Global law firm MinterEllisonRuddWatts’ Litigation Forecast for 2017 includes some important information on cyber security, or the lack thereof, in New Zealand.
The report says most New Zealand businesses are not yet recognising the legal consequences that occur if poor cyber risk management is the cause of a hack resulting in data theft.
“In this environment, we think Kiwi organisations have a unique opportunity to adopt world-class (perhaps even world leading) cyber risk and crisis management processes, before the legal consequences of a large scale cyber breach bites – and to potentially avoid or minimise those consequences across the board.” the Forecast explains.
Source of the risk
The risks that come with digital storage can be great. Hackers can access thousands of documents and client information remotely, if it’s all in one place.

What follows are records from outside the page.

Lemma query_stage_finishes_witness :
  (∀ k s, nsteps (stage_step rows_input no_units rows_resp) k (stage_init rows_input 2) s → (k <= 2 + 3 * (2 * (2 + 1)))%nat) ∧
  (∀ s, reachable rows_input no_units rows_resp 2 s →
     all_finished s ∨ ∃ s', stage_step rows_input no_units rows_resp s s').
Proof.
  apply (query_stage_finishes rows_input no_units rows_resp 2); [simpl; lia|].
  apply collect_defined; [done|]. intros c. apply (PostExamples.rows_ok ASCENDING 3).
Defined.
Definition no_terms : Input := {|
  chunk_count := 3; wterms := 0; need_merge := true; map_output := false; max_rows := 100;
  in_table := MESSAGE_TABLE; in_status := 0; in_post := PostExamples.unit_of ASCENDING 3;
  in_count_distinct := EmptyString; in_agg_sort := []
|}.
Lemma empty_where_stops_witness :
  ∃ s n ext o, reachable no_terms no_units rows_resp 2 s ∧
    instances s !! 0%nat = Some {| ph := Exec n ext; out := o |} ∧
    Stage0_QueryExec no_terms n ext (shared s) o = None.
Proof. apply (empty_where_stops no_terms no_units rows_resp 2); [done|lia|simpl; lia|done]. Defined.

(** [SELECT name, SUM(x), COUNT(x), MAX(x)] over three chunks, limit 1, filtered. *)
Definition stats_post : PostProcessingQuery := {|
  filter_list := [[{| fm_name := "name"; fm_value := "a"; fm_op := NOT_EQUAL; ignore_col_absence := false; match_e := EmptyString |}]];
  sorted := false; sorting_type := ASCENDING; sort_fields := []; limit := 1
|}.
Definition stats_input : Input := {|
  chunk_count := 3; wterms := 2; need_merge := true; map_output := true; max_rows := 100;
  in_table := "StatTable.t.a"; in_status := 0; in_post := stats_post;
  in_count_distinct := EmptyString; in_agg_sort := []
|}.
Definition samples (c : nat) : list (Z * Z * list StatEntry) :=
  match c with
  | 0%nat => StatExamples.chunk1
  | 1%nat => StatExamples.chunk2
  | _ => [StatExamples.sample "a" 2]
  end.
Definition stats_resp (c : nat) (u : WhereResultT) : Z * BufferT * MapBufT :=
  match process_query stats_post "StatTable.t.a" true 0 [] (default [] (load_all StatExamples.select (samples c) [])) with
  | PPDone _ rows mrows => (0, rows, mrows)
  | PPStopped => (5, [], [])
  end.
Definition stats_end : state :=
  default (stage_init stats_input 2) (run stats_input no_units stats_resp schedule (stage_init stats_input 2)).
Definition stats_merged : MapBufT :=
  match Stage0_QueryMerge stats_input (out <$> instances stats_end) with Some (Merged _ _ m) => m | _ => [] end.
Definition all_samples : list (Z * Z * list StatEntry) := concat (samples <$> seq 0 3).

Digital storage and distribution methods also give attackers the upper hand, holding firms’ hostage with threats of releasing their stolen information to the public with the click of a button.
“Cybercrime brings high returns at low cost and risk to the perpetrators (who are generally based overseas and difficult to trace),” the report says.
Cybercrime is costing the New Zealand economy millions of dollars every year with the Forecast noting that 2015 alone cost more than 856,000 affected businesses $257 million.
The Office of the Privacy Commissioner has confirmed that regulatory enforcements will be stepped up over the next 12-18 months, with hefty penalties under the new privacy legislation regime.
“We are now seeing the range of consequences for organisations that are not prepared,” the report says.
“As well as reputational and financial consequences, there are very real legal consequences starting to take hold in the United Kingdom, Australia and the United States.”
The report explains that possible punishments may include class actions by shareholders against the directors for any breach of duty, by customers against businesses for negligence, breach of contract and breach of data protection - including not taking “reasonable steps” to protect their customers’ personal information.
What can you do?
“Having established, practised and thorough risk and crisis management procedures in place are key.”
The report recommends firms assess their risk and establish IT systems, manage employees through education, develop a crisis management plan should a cyber-attack occur and consider an insurance plan, should all your safeguards fail, to avoid prosecution and fall out.